Goldman Sachs, Morgan Stanley Predict 2025 High for S&P 500

Jaxon Gaines
s&p 500 stock surge
Source: Watcher Guru

The S&P 500 index (^GSPC) is expected to see a significant boost heading into Q1 2025, per multiple bank analysts on Wall Street. Several targets for the index have been raised as the top US stocks continue to rally higher. The technology sector will play a big role in the index’s performance come the new year. Analysts at big banks Goldman Sachs and Morgan Stanley are bullish, recently revealing all-time high predictions for the S&P 500 in 2025.

Leading global banks, institutional funds, and financial analysts have bullish price predictions for the S&P 500 index in 2025. According to the forecasts, the index could rise further and not look back at its current 6,050 level in 2025. This makes the stock market a prime investment next year that could generate stellar investor profits.
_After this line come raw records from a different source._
Lemma RemoveAll_removed fs0 path fs' q :
  Os.RemoveAll fs0 path = (fs', None) ->
  path <> EmptyString ->
  Os.within path q = true ->
  Os.find fs' q = None.
Proof.
  unfold Os.RemoveAll. destruct path as [| c path]; [congruence |].
  destruct (existsb _ fs0); [discriminate |].
  intros H _ Hq. inversion H. subst.
  now rewrite (find_filter (Os.within (String c path))), Hq.
Qed.

Lemma restricts_refl w : restricts w w.
Proof. intros q. now left. Qed.

Lemma restricts_trans w0 w1 w2 :
  restricts w0 w1 -> restricts w1 w2 -> restricts w0 w2.
Proof.
  intros H1 H2 q. destruct (H2 q) as [E | E]; [| now right].
  rewrite E. apply H1.
Qed.

Lemma restricts_elapse tick w0 w : restricts w0 w -> restricts w0 (elapse tick w).
Proof. intros H q. apply H. Qed.

Lemma Lstat_find fs0 path info :
  Os.Lstat fs0 path = inl info ->
  exists n, Os.find fs0 path = Some n /\ Os.dir n = Os.IsDir info.
Proof.
  unfold Os.Lstat. destruct (Os.find fs0 path) as [n |]; [| discriminate].
  intros H. inversion H. exists n. auto.
Qed.

Section Sweep.

Variable Local : Time.Location.
Variable tick : Time.Time -> Time.Time.
Variable deleteTime : Time.Time.
Variable baseLen : Z.

(** The world in which the sweep began. *)
Variable origin : World.

Hypothesis baseLen_roomy : roomy baseLen.

Local Abbreviation sweeps := (sweeps (fs origin) deleteTime).
(** * MindTracker back end: daily entries, habit streaks, goal progress

    A shallow embedding of the Express route handlers of the MindTracker
    back end (routes/habits.js, routes/moods.js, routes/goals.js) and of the
    Mongoose models they use (Habit, HabitEntry, Mood, Goal).

    Conventions of the embedding.
    - A JavaScript [Date] is its number of milliseconds since the epoch, a [Z].
    - A JavaScript number is a double.  A field that holds integers is a [Z],
      the integer that the double holds; a quotient is a rational [Q], and
      the division and multiplication that produce it round to the nearest
      double ([JS.toDouble]: 53 significant bits, ties to even; the range of
      the exponent is not bounded).
    - A handler reads the clock several times ([moment()], [new Date()]); one
      instant [now] is passed to it and used for all of them.
    - [moment] works in the server's local time zone, taken here as a fixed
      offset [utcOffset] (in milliseconds) from UTC.
    - An ObjectId is a [nat].  A collection looked up by [_id] only is a
      [gmap] from ids to documents; a collection that is queried by range is
      the list of its documents in insertion order, each carrying its [_id].
    - A request body comes in two forms.  The raw form ([RawBody] and the
      like) is [req.body] as the handler receives it: a validated field
      holds a JavaScript value ([JS.Value]: the validators accept a number
      or a boolean written as a string), and the body may carry, beside
      the declared keys, the keys of the schema that are fields of the
      embedded document (entries: [habit], [user], [date]; moods: [user],
      [date], [sleep]).  The remaining keys of the two schemas ([mood],
      [difficulty], [timeSpent], [location] of an entry; [activities],
      [weather], [tags] of a mood) are not embedded, and a body is taken
      not to carry them.  The typed form ([Body] and the like) is what
      Mongoose casts the declared fields to; it is also the body of a
      client that sends JSON booleans and numbers and the declared keys
      only.  Each handler is given on both forms; on a collection that
      satisfies its invariant, and for integers that a double holds
      exactly, the handler on the typed form is the raw handler at such a
      body ([postProgressRaw_ofBody], [postEntryRaw_ofBody],
      [postMoodRaw_ofBody], [putMoodRaw_ofBody]).
    - Stored documents pass their schema validators.  The [catch] branch of
      a handler (status 500) is [ServerError]; the raw handlers reach it when
      a value does not cast, a schema validator fails or a unique index
      refuses a write, and nothing is written then. *)

From Stdlib Require Import ZArith QArith Qround Qpower Lia Lqa Sorted.
From stdpp Require Import base list gmap strings pretty.

Local Open Scope Z_scope.

(** ** HTTP outcome of a handler *)

Inductive Response (A : Type) : Type :=
| Ok (a : A)          (* res.json({ success: true, ... }) *)
| BadRequest          (* res.status(400): validationResult not empty *)
| NotFound            (* res.status(404) *)
| ServerError.        (* res.status(500): the catch branch *)

Arguments Ok {A} a.
Arguments BadRequest {A}.
Arguments NotFound {A}.
Arguments ServerError {A}.

(** ** JavaScript helpers *)

Module JS.

(** *** Numbers *)

(** [2^e], for an exponent of either sign. *)
Definition pow2 (e : Z) : Q := Qpower 2 e.

(** The binary exponent [e] of a positive rational: [2^e <= x < 2^(e+1)]. *)
Definition ilog2 (x : Q) : Z :=
  let e := Z.log2 (Qnum x) - Z.log2 (Z.pos (Qden x)) in
  if Qle_bool (pow2 e) x then e else e - 1.

(** The nearest integer, halves to the even one. *)
Definition roundHalfEven (y : Q) : Z :=
  let f := Qfloor y in
  match Qcompare (y - inject_Z f) (1 # 2) with
  | Lt => f
  | Gt => f + 1
  | Eq => if Z.even f then f else f + 1
  end.

(** The double nearest to a positive rational: a significand of 53 bits. *)
Definition nearest (x : Q) : Q :=
  let e := ilog2 x in
  (inject_Z (roundHalfEven (x * pow2 (52 - e))) * pow2 (e - 52))%Q.

(** The double that an exact result [x] is rounded to. *)
Definition toDouble (x : Q) : Q :=
  match Qcompare x 0 with
  | Eq => 0%Q
  | Gt => nearest x
  | Lt => (- nearest (- x))%Q
  end.

(** [x / y] and [x * y] on doubles. *)
Definition div (x y : Q) : Q := toDouble (x / y).
Definition mul (x y : Q) : Q := toDouble (x * y).

(** The double nearest to an integer, and [a + b] on doubles that hold
    integers. *)
Definition roundInt (z : Z) : Z := Qfloor (toDouble (inject_Z z)).
Definition add (a b : Z) : Z := roundInt (a + b).

(** The unit roundoff of a double, [2^-53]: the relative error of one
    rounding is at most this. *)
Definition unitRoundoff : Q := 1 # 9007199254740992.

(** [Math.round]: nearest integer, halves towards plus infinity. *)
Definition mathRound (x : Q) : Z := Qfloor (x + (1 # 2)).

(** [Math.ceil]. *)
Definition mathCeil (x : Q) : Z := Qceiling x.

(** [a >= b] where [b] may be [undefined]: the comparison with
    [undefined] is false. *)
Definition geOpt (a : Z) (b : option Z) : bool :=
  match b with
  | Some b' => b' <=? a
  | None => false
  end.

(** [x || 0] for a numeric field that may be missing. *)
Definition orZero (x : option Z) : Z := default 0 x.

(** *** Strings

    A string is the list of its characters, the code points below 256. *)

(** White space and line terminators: tab, line feed, vertical tab, form
    feed, carriage return, space, no-break space. *)
Definition isWhiteSpace (c : Ascii.ascii) : bool :=
  let n := Ascii.nat_of_ascii c in
  ((9 <=? n) && (n <=? 13) || (n =? 32) || (n =? 160))%nat.

Fixpoint trimStart (s : string) : string :=
  match s with
  | String c s' => if isWhiteSpace c then trimStart s' else s
  | EmptyString => EmptyString
  end.

Fixpoint trimEnd (s : string) : string :=
  match s with
  | EmptyString => EmptyString
  | String c s' =>
      match trimEnd s' with
      | EmptyString => if isWhiteSpace c then EmptyString else String c EmptyString
      | t => String c t
      end
  end.

(** [String.prototype.trim], the setter of a schema path with [trim: true]. *)
Definition trim (s : string) : string := trimEnd (trimStart s).

(** The value of a decimal digit. *)
Definition digit (c : Ascii.ascii) : option Z :=
  let n := Z.of_nat (Ascii.nat_of_ascii c) in
  if (48 <=? n) && (n <=? 57) then Some (n - 48) else None.

Fixpoint digits (acc : Z) (s : string) : option Z :=
  match s with
  | EmptyString => Some acc
  | String c s' =>
      match digit c with
      | Some d => digits (10 * acc + d) s'
      | None => None
      end
  end.

(** The integer that a string of the shape [/^[-+]?[0-9]+$/] denotes (the
    signs are the characters 43 and 45), [None] for any other string. *)
Definition integerOfString (s : string) : option Z :=
  match s with
  | EmptyString => None
  | String c s' =>
      if (Ascii.nat_of_ascii c =? 43)%nat then
        if String.eqb s' "" then None else digits 0 s'
      else if (Ascii.nat_of_ascii c =? 45)%nat then
        if String.eqb s' "" then None else Z.opp <$> digits 0 s'
      else digits 0 s
  end.

(** [String(n)] for an integer below [10^21] in absolute value: its
    decimal digits.  (Larger numbers print with an exponent.) *)
Definition numberToString (n : Z) : string := pretty n.

(** *** The value of a body field

    A boolean, a number or a string, as [JSON.parse] leaves it; a number is
    given by the integer it holds (a number that is not an integer fails
    every validator of these routes, as [VNum (-1)] does). *)
Inductive Value :=
| VBool (b : bool)
| VNum (n : Z)
| VStr (s : string).

(** Truthiness: the test of [if (v)]. *)
Definition truthy (v : Value) : bool :=
  match v with
  | VBool b => b
  | VNum n => negb (n =? 0)
  | VStr s => negb (String.eqb s "")
  end.

(** express-validator's [isBoolean()]: the value, written as a string, is
    one of 'true', 'false', '1', '0'. *)
Definition isBoolean (v : Value) : bool :=
  match v with
  | VBool _ => true
  | VNum n => (n =? 0) || (n =? 1)
  | VStr s =>
      String.eqb s "true" || String.eqb s "false"
      || String.eqb s "1" || String.eqb s "0"
  end.

(** Mongoose's cast to Boolean; [None] is a CastError. *)
Definition toBoolean (v : Value) : option bool :=
  match v with
  | VBool b => Some b
  | VNum n => if n =? 1 then Some true else if n =? 0 then Some false else None
  | VStr s =>
      if String.eqb s "true" || String.eqb s "1" || String.eqb s "yes" then Some true
      else if String.eqb s "false" || String.eqb s "0" || String.eqb s "no" then Some false
      else None
  end.

(** The options [{ min, max }] of [isInt]. *)
Definition within (min max : option Z) (n : Z) : bool :=
  match min with Some lo => lo <=? n | None => true end
  && match max with Some hi => n <=? hi | None => true end.

(** express-validator's [isInt({ min, max })]: the value, written as a
    string, has the shape [/^[-+]?[0-9]+$/] and lies within the bounds.  A
    number of [10^21] or more is written with an exponent and fails. *)
Definition isInt (min max : option Z) (v : Value) : bool :=
  match v with
  | VBool _ => false
  | VNum n => (Z.abs n <? 10 ^ 21) && within min max n
  | VStr s =>
      match integerOfString s with
      | Some n => within min max n
      | None => false
      end
  end.

(** Mongoose's cast to Number, [Number(v)]; [None] is a CastError.  The
    strings that reach it here are an accepted value of [isInt] or the
    digits of a number followed by one. *)
Definition toNumber (v : Value) : option Z :=
  match v with
  | VBool b => Some (if b then 1 else 0)
  | VNum n => Some n
  | VStr s => roundInt <$> integerOfString s
  end.

(** [a + v] for a number [a]: the sum of two numbers, and the
    concatenation of [String(a)] and [v] when [v] is a string. *)
Definition plus (a : Z) (v : Value) : Value :=
  match v with
  | VBool b => VNum (add a (if b then 1 else 0))
  | VNum n => VNum (add a n)
  | VStr s => VStr (numberToString a +:+ s)
  end.

(** *** Arrays *)

(** Insertion of [x] in front of the first element it does not follow
    under the comparator [cmp]; [x] is the earlier element. *)
Fixpoint insertBy {A : Type} (cmp : A → A → Z) (x : A) (l : list A) : list A :=
  match l with
  | [] => [x]
  | y :: l' => if cmp x y <=? 0 then x :: l else y :: insertBy cmp x l'
  end.

(** [Array.prototype.sort(cmp)], which is stable. *)
Definition sortBy {A : Type} (cmp : A → A → Z) (l : list A) : list A :=
  foldr (insertBy cmp) [] l.

(** [arr.forEach(f)] for a callback that mutates the element it is given:
    the elements at the positions listed in [order] are updated in turn.
    The array method itself visits the positions [0 .. length - 1]. *)
Definition forEachIn {A : Type} (order : list nat) (f : A → A) (arr : list A) : list A :=
  foldl (λ a i, alter f i a) arr order.

Definition forEach {A : Type} (f : A → A) (arr : list A) : list A :=
  forEachIn (seq 0 (length arr)) f arr.

End JS.

(** ** Mongoose queries on a collection kept as a list of documents *)

Module Mongo.

(** Model.findOne(filter): the first matching document, [None] for [null]. *)
Definition findOne {A : Type} (filter : A → bool) (docs : list A) : option A :=
  List.find filter docs.

(** Model.findByIdAndUpdate(id, update, { new: true }): the document with
    this [_id] is updated and returned, [None] for [null].  [ident] reads
    the [_id] of a document. *)
Fixpoint findByIdAndUpdate {A : Type} (ident : A → nat) (id : nat) (upd : A → A)
    (docs : list A) : list A * option A :=
  match docs with
  | [] => ([], None)
  | d :: docs' =>
      if (ident d =? id)%nat then (upd d :: docs', Some (upd d))
      else let r := findByIdAndUpdate ident id upd docs' in (d :: r.1, r.2)
  end.
(* ===== verification/_CoqProject ===== *)
-Q . S2P
Prelude.v
Util.v
Logger.v
Config.v
Resp.v
RespFacts.v
Fuzz.v
Storage.v
StorageFacts.v
StorageSpec.v
StorageSweep.v
StorageRefine.v
StorageProps.v
Restore.v
Fs.v
FsFacts.v
Aof.v
Snapshot.v
ConfigLoader.v
ConfigFacts.v
Metrics.v
Commands.v
ConfigProps.v
Recovery.v
PersistFacts.v
ManifestFacts.v
WriterFacts.v
CommandFacts.v
RecoveryFacts.v
RecoveryProps.v
Frames.v
KvSpec.v
KvFacts.v
KvRefine.v
Durability.v
Net.v
NetFacts.v
NetInv.v
NetProps.v
Clients.v
EndToEnd.v
Server.v
ServerFacts.v
ServerProps.v
CommandProps.v
LogProps.v
Wakeup.v
Threads.v
ThreadFacts.v
ThreadProps.v
Undated.v
KvLocal.v
Follow.v
Rewriting.v
Linear.v
Findings.v
(* ===== verification/Prelude.v ===== *)
(** * A verification of VeloxDB

    VeloxDB is an in-memory key-value server that speaks the Redis protocol,
    with a sharded store, expiry, an append-only log, snapshots, and a
    multi-threaded TCP front end.  This library models the server as executable
    definitions and proves what it promises.  Paths below are relative to
    [src/].

    ** The program and its model

    Bytes.  A [std::string] or a file's content is a list of characters
    ([Prelude]).  Machine integers are [Z]; operations that can wrap are
    written with [u64] and [i64] ([i64] also stands for signed overflow, which
    C++ leaves undefined).  Stateful code is in a state monad ([St]); the
    notation is stdpp's.

    Utilities, configuration records ([Util], [Config]): [src/util/string.cpp],
    [status.cpp], the levels of [logger.cpp], [include/veloxdb/config/config.h].
    [Logger]: the object of [logger.cpp] and the lines it writes, with the
    calendar that their timestamps need.

    Protocol ([Resp]): [src/protocol/resp.cpp].  [Parser] is the class with its
    buffer; every branch of [parse_at] and [parse_inline] is there.  Reading
    outside the buffer is the result [VFault] or [CFault].  [RespFacts] has the
    parser's theory; [Fuzz] models [fuzz/resp_parser_fuzzer.cpp].

    Storage ([Storage]): [src/storage/storage_engine.cpp].  A [StorageEngine] is
    a list of shards, each a finite map with its memory and expiry cursor; an
    operation is the body of its critical section, with the clock reading it
    takes as an argument.  [Platform] has what the language leaves open: the
    hash, the order in which a map is traversed, and when allocation fails.
    [StorageSpec] is the abstract map with deadlines; [StorageFacts],
    [StorageSweep] and [StorageRefine] relate the two; [StorageProps] has the
    theorems; [Restore] the effect of loading entries back.

    Files ([Fs]): a directory of descriptors and their contents, and a list of
    outcomes that the coming system calls take (success, short write,
    interruption, error), so that a theorem about all [Sys] is about all
    failures.  [FsFacts] has the rules for its operations.

    Persistence ([Aof], [Snapshot]): [src/persistence/aof.cpp] and
    [snapshot.cpp], with [PersistFacts], [ManifestFacts] and [WriterFacts].

    Configuration loader ([ConfigLoader]): [src/config/config.cpp], with
    [ConfigFacts] and [ConfigProps]; [getenv] is a parameter.

    Commands ([Metrics], [Commands]): [src/metrics/metrics.cpp],
    [src/commands/commands.cpp] and [command_registry.cpp].  [World] holds every
    object a command context refers to; a handler is a computation in [CmdM].
    [CommandFacts] and [Frames] say what handlers leave alone.

    Startup ([Recovery]): [src/main.cpp] from the configuration to the start of
    the server, with [RecoveryFacts] and [RecoveryProps].

    TCP server ([Net]): [src/net/tcp_server.cpp].  A [Connection], a [Worker]
    with its connections and its [epoll] interest, one turn of either event
    loop, and [accept_ready].  What [read], [write], [accept] and [epoll_ctl]
    return are arguments.  [NetFacts], [NetInv] and [NetProps] have its theory;
    in [NetProps] the server is a transition system whose steps are turns.

    Process ([Server]): the listener, the worker threads' descriptors, the
    accept loop, [src/server/server.cpp], and all of [main].  Workers and the
    accept loop record the clients' sockets they were given and closed, as
    multisets, so that the account can be balanced when the server ends.
    [ServerFacts] and [ServerProps] have its theory.

    Handover ([Wakeup]): the pending list, the flag and the wake-up pipe by
    which the accept thread of [tcp_server.cpp] passes connections to a worker
    and stops it, one system call or critical section at a time.

    Threads ([Threads]): the handlers again, at the grain at which workers
    interleave.  A handler is a program ([Prog]) whose actions are critical
    sections of one shard, atomic loads and stores and system calls, with the
    points at which it takes and drops the log's [shared_mutex] (the guards of
    [include/veloxdb/persistence/aof.h]); a [Machine] is a pool of threads (workers with requests, the
    expiration thread, the log's own thread) that a schedule moves one action
    at a time.  [ThreadFacts] and [ThreadProps] relate a program run alone to
    the handler of [Commands] and treat the lock; [Undated], [KvLocal] and
    [Follow] follow one command through the actions of the others, and
    [Rewriting] a rewrite of the log; [Linear] puts all threads together.

    ** What the theorems show

    The theorems on durability and concurrency are for a server with the log on
    and without a memory limit ([durable_config]; the shipped default limits
    memory to 1 GiB), for commands without deadlines, while no system call or
    allocation fails and the log stays within [max_request_bytes].

    - The whole server: for any number of clients with their traffic cut and
      interleaved in any way, a delivery at a time, there is one order of
      execution in which every client is sent exactly the replies that a
      specification of one plain map gives, and after a crash the next server
      shows that map ([EndToEnd.end_to_end], over [Clients] and [Durability]).
    - Durability: over any number of servers run one after the other on one
      directory and killed at any point, the acknowledged commands are exactly
      what the next server shows ([Durability.durable]).  It rests on
      [Durability.commands_refine]: the handlers implement the specification
      [KvSpec] of the key-value commands over any journal (the class [Journal]
      of [KvRefine]; the server's log and a replay are its two instances).
    - Concurrency: threads on a database without deadlines are linearizable for
      commands on at most one key, whatever the interleaving of their actions,
      with rewrites of the log and background rounds among them
      ([Linear.linearizable]); when they write different keys, a crash at any
      moment, also in the middle of a rewrite, loses nothing that was answered
      ([Linear.concurrent_durable]); the
      lock never blocks threads for ever and excludes mutation guards during
      checkpoints ([ThreadProps.schedules_end]); and a command that runs alone
      is exactly the one step of [Commands] that the other theorems are about
      ([ThreadProps.job_alone]).  Accepted connections reach their worker
      without a lost wake-up ([Wakeup.handover]).
    - The storage engine refines one plain map with deadlines, accounts memory
      exactly, and each operation does what it should on every branch
      ([StorageProps]).
    - A rewritten log restores the database, whatever manifest was there before;
      so does a saved snapshot with what was logged after it; a rewrite is
      atomic; a torn log tail is ignored; appends keep what was there; startup
      always ends ([RecoveryProps]).
    - Under failures of the disk, commands only append to the log, and a torn
      record is always reported to the client ([LogProps]).
    - Parsing does not depend on how the input is cut, encodings are read back,
      limits hold, and the parser stays inside its buffer ([RespFacts], [Fuzz]).
    - A client receives exactly the replies of its commands in order; clients
      are counted; buffers are bounded; turns end; replies are delivered
      ([NetProps]).
    - Malformed requests change nothing ([CommandProps]).
    - The loader's precedence, the well-formedness of what it accepts, and
      [CONFIG GET] ([ConfigFacts], [ConfigProps]).
    - The process heeds requests to stop and exits with the right code; its own
      descriptors and the log's are closed then, and every client's socket was
      closed exactly once, except for those still waiting in a worker's queue
      ([ServerProps]).
    - A log call writes one line if its level is enabled, with the timestamp of
      the clock's millisecond ([Logger.log_correct]).

    [Findings] has concrete runs of behaviours that look unintended.

    ** Bounds and fuel

    Loops that are not structural carry fuel, and running out is a distinct
    result ([None], [OutOfFuel], [Stuck] or [NoFuel]) that the termination
    theorems exclude.  The search for the year of a date gets one step more
    than there are periods of 365 days, and its lemma shows that it ends inside
    a year.  The parser's depth is [kMaxDepth] of the source.  A
    command loop gets one step more than there are buffered bytes, since every
    command takes at least one.  The parser theorems ask that
    [max_request_bytes] be at most [SIZE_MAX - 2] ([limits_fit]), without which
    the source's size computations wrap.  The client count asks for at most
    [2^32] workers, so that it fits [size_t]; descriptors are non-negative
    [int]s.

    ** Not modelled

    - Interleavings finer than those of [Threads], and weak memory: a critical
      section of a shard, an append to the log under its mutex, a loop of
      [write] calls on a private file and the reading of the counters of [INFO]
      are one action each.  The theorems about the network and the process
      ([Net], [Server], [EndToEnd]) take a worker's turn as one step;
      linearizability is for commands on one key, since those on several ([DEL]
      of many, [MSET], [FLUSHDB], [DBSIZE]) lock one shard after the other.
      That two writes of one key may be logged in the other order is shown in
      [Findings], and is why [Linear.concurrent_durable] asks for different
      keys.  [SAVE] among other threads is covered by the theorems on the lock
      and on jobs that run alone, not by those on linearizability.
    - The calls to the logger in the other components: nothing reads the lines
      back.
    - The variant of the accept loop for systems without [epoll]; that of the
      worker's loop is in [Net].
    - Time spent waiting (sleeps, timeouts): a wait returns whatever it returns.
    - Exceptions other than those of allocation in the store: the parser's, the
      commands' and the network's allocations succeed; [std::thread] and the
      standard library's own failures.
    - Contention on the memory counter: the compare-and-exchange loops of
      [reserve_memory] and [release_memory] are uncontended updates.
    - The order of a map is a function of its contents ([map_order]), of which
      the theorems use only that it is a permutation.
    - A machine that stops: a crash is the death of the process, and what it
      wrote is in the files; whether [fsync] was called makes no difference.
      Files are found by the text of their path, so two names of one file are
      two files.
    - Endless input: the deliveries to a socket in one turn are a finite list.
    - The specification of commands in [KvSpec] is for databases without
      deadlines; expiry is covered by the storage engine's theorems.
    - Tests, benchmarks, scripts and packaging, which are not part of the
      server. *)
From Stdlib Require Export ZArith Ascii Lia.
From stdpp Require Export base gmap strings list numbers option.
Goldman Sachs and Morgan Stanley Predict New ATH for S&P 500 Next Year

s&p 500 index
Source: Finbold

According to Goldman Sachs’ chief U.S. equity strategist, David Kostin, the S&P 500 index is expected to hit 6,500 by the end of 2025. This would establish a new all-time high for the index, rising 11%. The GS analysts also believe that there will be more shares of the pie for companies outside of the Magnificent-7. Indeed, analysts anticipate that the dominance of these seven tech stocks — Apple Inc. (AAPL), Microsoft (MSFT), Amazon.com Inc. (AMZN), Alphabet Inc. (GOOGL), Meta Platforms Inc. (META), Nvidia Corp. (NVDA) and Tesla Inc. (TSLA) — may taper off in 2025. While these companies have driven significant market gains in recent years, analysts suggest that their influence might narrow as broader sectors contribute more evenly to market growth.

Also Read: Tesla Set to Break Q4 Record: What It Means for TSLA in January

As for Morgan Stanley, the bank is also anticipating a rise to $6,500 for the S&P 500 index in 2025. “Looking forward to 2025, we think it will continue to be important for investors to remain nimble around market leadership changes, particularly given the potential uncertainty that the recent election outcome introduces,” strategists led by Michael J. Wilson said in a note. Morgan Stanley also cites additional potential Fed interest rate cuts in 2025 to play a role in the stock market boom. Such cuts could provide further support for economic growth and market stability “This is also a reason why we are maintaining a wider than normal bull versus bear case skew—base case: 6,500; bull case 7,400; bear case 4,600.” Wilson continued.

At press time, the S&P 500 index sits at 5,894.91. It is down 2% in the past 30 days, however, it also gained 23% in 2024, signaling plenty of potential for the new year.